Franklin Graham organizations

In 2013, the Rev. Franklin Graham, son of the Rev. Billy Graham, wrote a letter to President Obama saying he believed the IRS was targeting two of his organizations for their conservative positions on social issues.

Graham said his charities, the Billy Graham Evangelistic Assn. and Samaritan’s Purse, received letters the year before saying they were under examination. The IRS did not indicate why it was looking into the groups and it’s not clear that the Johnson Amendment was applied. But Graham said they were targeted because of advertisements run under their names. One ad was against same-sex marriage and another encouraged people to vote for “candidates who base their decisions on biblical principles and support the nation of Israel.”

Graham, who advised Trump during his campaign, believed the IRS inquiry was part of a broader effort in which conservatives said the IRS was delaying the processing of paperwork and targeting groups with the phrase “tea party” and “patriot” in their names.
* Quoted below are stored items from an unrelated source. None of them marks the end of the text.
(* ===== verification/Scheduler.v ===== *)
(** * The scheduler (scheduler_dispatch.c, scheduler_elect.c, scheduler_switch.c)

    A context switch cuts a C function in two: everything up to
    [cpu_context_load] runs on the stack of the thread that leaves the processor,
    the rest runs when the context of that thread is loaded again, possibly on
    another processor.  [scheduler_switch] is the first half, [switch_end] the
    code at the label [__scheduler_switch_end].  A kernel call that may switch
    returns a [switched]: either it returned, or the processor now runs another
    thread and the argument of [Switched] holds the locals of the call that the
    second half needs.

    Pointer arguments that every caller takes from a local or static object are
    not NULL; the corresponding tests have no counterpart here. *)

From S2P Require Import Prelude Status Queue Allocator Kernel Logic.

Inductive switched (R F : Type) : Type :=
| Returned (r : R)
| Switched (frame : F).
Arguments Returned {R F} r.
Arguments Switched {R F} frame.

Section Scheduler.
Context `{Hal}.

(** Put [thread] at the end of the ready queue of its affinity and unlock it. *)
Definition ready_enqueue (aff : Z) (thread : tref) : K unit :=
  lock_acquire (LQueue (QReady aff)) ;;
  onq (queue_add (QReady aff) (AThread thread)) ;;
  lock_release (LQueue (QReady aff)) ;;
  lock_release (LThread thread).

(** The thread is given to the first available processor it may run on (its lock
    is then released by the IPI handler of that processor), or queued. *)
Definition scheduler_dispatch (thread : tref) : K status_t :=
  let* th := gets (thr thread) in
  let aff := affinity (info th) in
  lock_acquire (LQueue QCpus) ;;
  let* sc :=
    (if aff =? cpu_mp_count then
       let* a := onq (queue_rem QCpus) in
       let* c := as_cpu a in
       ret (DNA_OK, c)
     else
       let* status := onq (queue_extract QCpus (Some (ACpu aff))) in
       ret (status, if st_eqb status DNA_OK then Some aff else None)) in
  lock_release (LQueue QCpus) ;;
  let* me := cpu_mp_id in
  let enqueue : K status_t :=
    ready_enqueue aff thread ;;
    ret (if (aff =? cpu_mp_count) || (aff =? me) then DNA_INVOKE_SCHEDULER else sc.1) in
  match sc.2 with
  | None => enqueue
  | Some c =>
      let* cv := gets (cpu c) in
      if negb (c_id cv =? me) then
        lock_acquire (LIpi c) ;;
        cpu_mp_send_ipi (c_id cv) (DNA_IPI_DISPATCH thread) ;;
        ret sc.1
      else enqueue
  end.

(** The elected thread is locked.  The result is the status and [*p_thread]. *)
Definition scheduler_elect (with_idle : bool) : K (status_t * option tref) :=
  let* current_cpuid := cpu_mp_id in
  let thread_found (queue : option qid) (thread : tref) : K (status_t * option tref) :=
    lock_acquire (LThread thread) ;;
    match queue with Some q => lock_release (LQueue q) | None => ret tt end ;;
    ret (DNA_OK, Some thread) in
  lock_acquire (LQueue (QReady current_cpuid)) ;;
  let* a := onq (queue_rem (QReady current_cpuid)) in
  let* thread := as_thread a in
  match thread with
  | Some t => thread_found (Some (QReady current_cpuid)) t
  | None =>
      lock_release (LQueue (QReady current_cpuid)) ;;
      lock_acquire (LQueue (QReady cpu_mp_count)) ;;
      let* a := onq (queue_rem (QReady cpu_mp_count)) in
      let* thread := as_thread a in
      match thread with
      | Some t => thread_found (Some (QReady cpu_mp_count)) t
      | None =>
          lock_release (LQueue (QReady cpu_mp_count)) ;;
          ensure with_idle orelse (DNA_NO_AVAILABLE_THREAD, None) in
          let* cv := gets (cpu current_cpuid) in
          match idle_thread cv with
          | Some t => thread_found None t
          | None => ret (DNA_ERROR, None)
          end
      end
  end.

Definition opt_tref_eqb (a b : option tref) : bool := bool_decide (a = b).

(** A processor is available when it runs its idle thread. *)
Definition switch_availability (c : Z) (self thread : tref) (idle : option tref) : K unit :=
  if opt_tref_eqb (Some self) idle then
    lock_acquire (LQueue QCpus) ;;
    onq (queue_extract QCpus (Some (ACpu c))) ;;
    lock_release (LQueue QCpus) ;;
    upd_cpu c (with_c_status DNA_CPU_RUNNING)
  else if opt_tref_eqb (Some thread) idle then
    upd_cpu c (with_c_status DNA_CPU_READY) ;;
    lock_acquire (LQueue QCpus) ;;
    onq (queue_add QCpus (ACpu c)) ;;
    lock_release (LQueue QCpus)
  else ret tt.

(** Up to the load of the context of [thread]: [Returned] when the function
    returns before. *)
Definition scheduler_switch (thread : option tref) (queue : option qid) : K (switched status_t unit) :=
  let* current_cpuid := cpu_mp_id in
  let* cv := gets (cpu current_cpuid) in
  match thread with
  | None => ret (Returned DNA_BAD_ARGUMENT)
  | Some thread =>
      let* current_time := cpu_timer_get current_cpuid in
      let delta := i64 (current_time - lap_date cv) in
      let* self := deref (current_thread cv) in
      upd_info self (fun i => with_kernel_time (i64 (kernel_time i + delta)) i) ;;
      upd_cpu current_cpuid (with_prev_thread (Some self)) ;;
      upd_info thread (with_t_status DNA_THREAD_RUNNING) ;;
      upd_info thread (with_cpu_id current_cpuid) ;;
      emit (EvContextSave self) ;;
      switch_availability current_cpuid self thread (idle_thread cv) ;;
      upd_cpu current_cpuid (with_lap_date current_time) ;;
      upd_cpu current_cpuid (with_current_thread (Some thread)) ;;
      match queue with Some q => lock_release (LQueue q) | None => ret tt end ;;
      emit (EvContextLoad thread) ;;
      ret (Switched tt)
  end.

(** From [__scheduler_switch_end] on. *)
Definition switch_end : K status_t :=
  let* c := cpu_mp_id in
  let* cv := gets (cpu c) in
  let* p := deref (prev_thread cv) in
  lock_release (LThread p) ;;
  let* t := deref (current_thread cv) in
  lock_release (LThread t) ;;
  ret DNA_OK.


(** ** Dispatch: the thread is never lost *)

(** What a dispatch does to the queues, the locks and the hardware: the first
    available processor the thread may use, if it is another one, receives the
    thread; otherwise the thread goes to the end of the ready queue of its
    affinity and is unlocked. *)
Inductive dispatched (me : Z) (t : tref) (aff : Z) (V : qid -> list addr)
    (L : gmap lock Z) (E : list hal_event)
    : status_t -> (qid -> list addr) -> gmap lock Z -> list hal_event -> Prop :=
| dispatched_remote c l1 l2 :
    V QCpus = l1 ++ ACpu c :: l2 -> c <> me ->
    (aff = cpu_mp_count /\ l1 = [] \/ aff <> cpu_mp_count /\ c = aff) ->
    dispatched me t aff V L E DNA_OK
      (vupd V QCpus (l1 ++ l2)) (<[LIpi c := 1]> L) (EvIpi c (DNA_IPI_DISPATCH t) :: E)
| dispatched_self l1 l2 :
    V QCpus = l1 ++ ACpu me :: l2 ->
    (aff = cpu_mp_count /\ l1 = [] \/ aff <> cpu_mp_count /\ me = aff) ->
    dispatched me t aff V L E DNA_INVOKE_SCHEDULER
      (vupd (vupd V QCpus (l1 ++ l2)) (QReady aff) (V (QReady aff) ++ [AThread t]))
      (delete (LThread t) L) E
| dispatched_queued st :
    st = (if (aff =? cpu_mp_count) || (aff =? me) then DNA_INVOKE_SCHEDULER else DNA_ERROR) ->
    (aff = cpu_mp_count /\ V QCpus = [] \/ aff <> cpu_mp_count /\ ACpu aff ∉ V QCpus) ->
    dispatched me t aff V L E st
      (vupd V (QReady aff) (V (QReady aff) ++ [AThread t]))
      (delete (LThread t) L) E.

(** What the scheduler relies on when it runs alone on the scheduling data: well
    formed queues, free locks, and only processors without a pending IPI in the
    queue of available processors. *)
Record sched_ok (U : gset addr) (q : @qstate addr qid _ _ _ _) (L : gmap lock Z)
    (C : gmap Z cpu_t) (V : qid -> list addr) : Prop := {
  so_wf : qwf U q V;
  so_cpus_lock : L !! LQueue QCpus = None;
  so_ready_locks : forall a, L !! LQueue (QReady a) = None;
  so_cpus : forall x, x ∈ V QCpus ->
    exists c, x = ACpu c /\ c_id (default cpu0 (C !! c)) = c /\ L !! LIpi c = None
}.

Lemma wp_ready_enqueue U s V t aff (Q : unit -> kstate -> Prop) :
  qwf U (kq s) V -> unqueued V (AThread t) -> AThread t ∈ U ->
  locks s !! LQueue (QReady aff) = None ->
  (forall q', qwf U q' (vupd V (QReady aff) (V (QReady aff) ++ [AThread t])) ->
     Q tt (set_kq q' (set_locks (delete (LThread t) (locks s)) s))) ->
  wp (ready_enqueue aff t) Q s.
Proof.
  intros Hwf Hu HU Hl HQ. unfold ready_enqueue. kdestruct s. krun.
  eapply (wp_queue_add U V); [done..|]. intros q' Hq'. krun.
  rewrite delete_insert_free by done. by apply HQ.
Qed.

Lemma scheduler_dispatch_wp U s V t :
  sched_ok U (kq s) (locks s) (cpus s) V -> unqueued V (AThread t) -> AThread t ∈ U ->
  wp (scheduler_dispatch t) (fun st s' => exists V' L' E' q',
    s' = set_kq q' (set_locks L' (set_events E' s)) /\ qwf U q' V' /\
    dispatched (mp_id s) t (affinity (info (thr t s))) V (locks s) (events s) st V' L' E') s.
Proof.
  intros [Hwf Hlq Hlr Hcpus] Hu HU. unfold scheduler_dispatch.
  kstep. kstep. set (aff := affinity (info (thr t s))).
  kdestruct s. krun.
  destruct (Z.eqb_spec aff cpu_mp_count) as [Ha|Ha].
  - destruct (V QCpus) as [|x l] eqn:HV.
    + krun. eapply (wp_queue_rem_nil U V); [done..|]. krun.
      rewrite delete_insert_free by done.
      eapply (wp_ready_enqueue U); [done..|]. intros q' Hq'. krun.
      do 4 eexists. split; [reflexivity|]. split; [done|].
      apply dispatched_queued; [by rewrite Ha, Z.eqb_refl|by left].
    + destruct (Hcpus x) as (c & -> & Hid & Hipi); [set_solver|].
      krun. eapply (wp_queue_rem_cons U V); [done..|]. intros q1 Hq1. krun.
      rewrite delete_insert_free by done. rewrite Hid.
      destruct (Z.eqb_spec c me0) as [->|Hc]; cbn [negb]; krun.
      * eapply (wp_ready_enqueue U); [done|by apply unqueued_sub; [|rewrite HV; set_solver]|done|done|].
        intros q' Hq'. rewrite vupd_ne in Hq' by done. krun. do 4 eexists. split; [reflexivity|]. split; [done|].
        by apply (dispatched_self _ _ _ _ _ _ [] l); [|left].
      * do 4 eexists. split; [reflexivity|]. split; [done|].
        by apply (dispatched_remote _ _ _ _ _ _ c [] l); [| |left].
  - krun. destruct (decide (ACpu aff ∈ V QCpus)) as [Hin|Hin].
    + apply list_elem_of_split in Hin as (l1 & l2 & HV).
      destruct (Hcpus (ACpu aff)) as (c & Hc & Hid & Hipi); [rewrite HV; set_solver|].
      injection Hc as <-. eapply (wp_queue_extract U V); [done..|]. intros q1 Hq1. krun.
      rewrite delete_insert_free by done. krun.
      rewrite Hid.
      destruct (Z.eqb_spec aff me0) as [Hm|Hm]; cbn [negb]; krun.
      * eapply (wp_ready_enqueue U); [done|by apply unqueued_sub; [|rewrite HV; set_solver]|done|done|].
        intros q' Hq'. rewrite vupd_ne in Hq' by done. krun. do 4 eexists. split; [reflexivity|]. split; [done|].
        apply (dispatched_self _ _ _ _ _ _ l1 l2); [congruence|by right].
      * do 4 eexists. split; [reflexivity|]. split; [done|].
        by apply (dispatched_remote _ _ _ _ _ _ aff l1 l2); [| |right].
    + eapply (wp_queue_extract_fail U V); [done..|]. krun.
      rewrite delete_insert_free by done. krun.
      eapply (wp_ready_enqueue U); [done..|]. intros q' Hq'. krun.
      do 4 eexists. split; [reflexivity|]. split; [done|].
      apply dispatched_queued; [by rewrite (proj2 (Z.eqb_neq _ _) Ha)|by right].
Qed.

(** A dispatch touches the ready queues and the available processors only, and
    the locks of the thread and of the IPI it sends. *)
Lemma dispatched_view me t aff V L E st V' L' E' q :
  dispatched me t aff V L E st V' L' E' -> q <> QCpus -> (forall a, q <> QReady a) -> V' q = V q.
Proof. intros Hd Hq Hr. destruct Hd; by rewrite !vupd_ne. Qed.

Lemma dispatched_lock me t aff V L E st V' L' E' l :
  dispatched me t aff V L E st V' L' E' -> l <> LThread t -> (forall c, l <> LIpi c) ->
  L' !! l = L !! l.
Proof.
  intros Hd Hl Hi. destruct Hd; rewrite ?lookup_insert_ne, ?lookup_delete_ne by done; done.
Qed.

(** The part of [sched_ok] that does not mention the links. *)
Record avail_ok (L : gmap lock Z) (C : gmap Z cpu_t) (V : qid -> list addr) : Prop := {
  ao_nodup : NoDup (V QCpus);
  ao_cpus_lock : L !! LQueue QCpus = None;
  ao_ready_locks : forall a, L !! LQueue (QReady a) = None;
  ao_cpus : forall x, x ∈ V QCpus ->
    exists c, x = ACpu c /\ c_id (default cpu0 (C !! c)) = c /\ L !! LIpi c = None
}.

Lemma sched_ok_avail U q L C V : sched_ok U q L C V <-> qwf U q V /\ avail_ok L C V.
Proof.
  split.
  - intros [Hwf ? ? ?]. split; [done|]. split; try done. apply (wf_nodup _ _ _ Hwf).
  - intros [Hwf [? ? ? ?]]. by split.
Qed.

Lemma avail_ok_locks L L' C V :
  (forall l, (l = LQueue QCpus \/ (exists a, l = LQueue (QReady a)) \/ exists c, l = LIpi c) ->
     L' !! l = L !! l) ->
  avail_ok L C V -> avail_ok L' C V.
Proof.
  intros HL [Hnd Hq Hr Hc]. split; [done|rewrite HL by auto; done| |].
  - intros a. rewrite HL by eauto. done.
  - intros x (c & -> & Hid & Hi)%Hc. exists c. rewrite HL by eauto. done.
Qed.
“After the election, we did receive official notice that our organizations continue to qualify for exemption from federal income tax, and that our returns were accepted as filed. Unfortunately, while these audits not only wasted taxpayer money, they wasted money contributed by donors for ministry purposes, as we had to spend precious resources servicing the IRS agents in our offices.… This is morally wrong and some would call it ‘un-American,’” Graham wrote.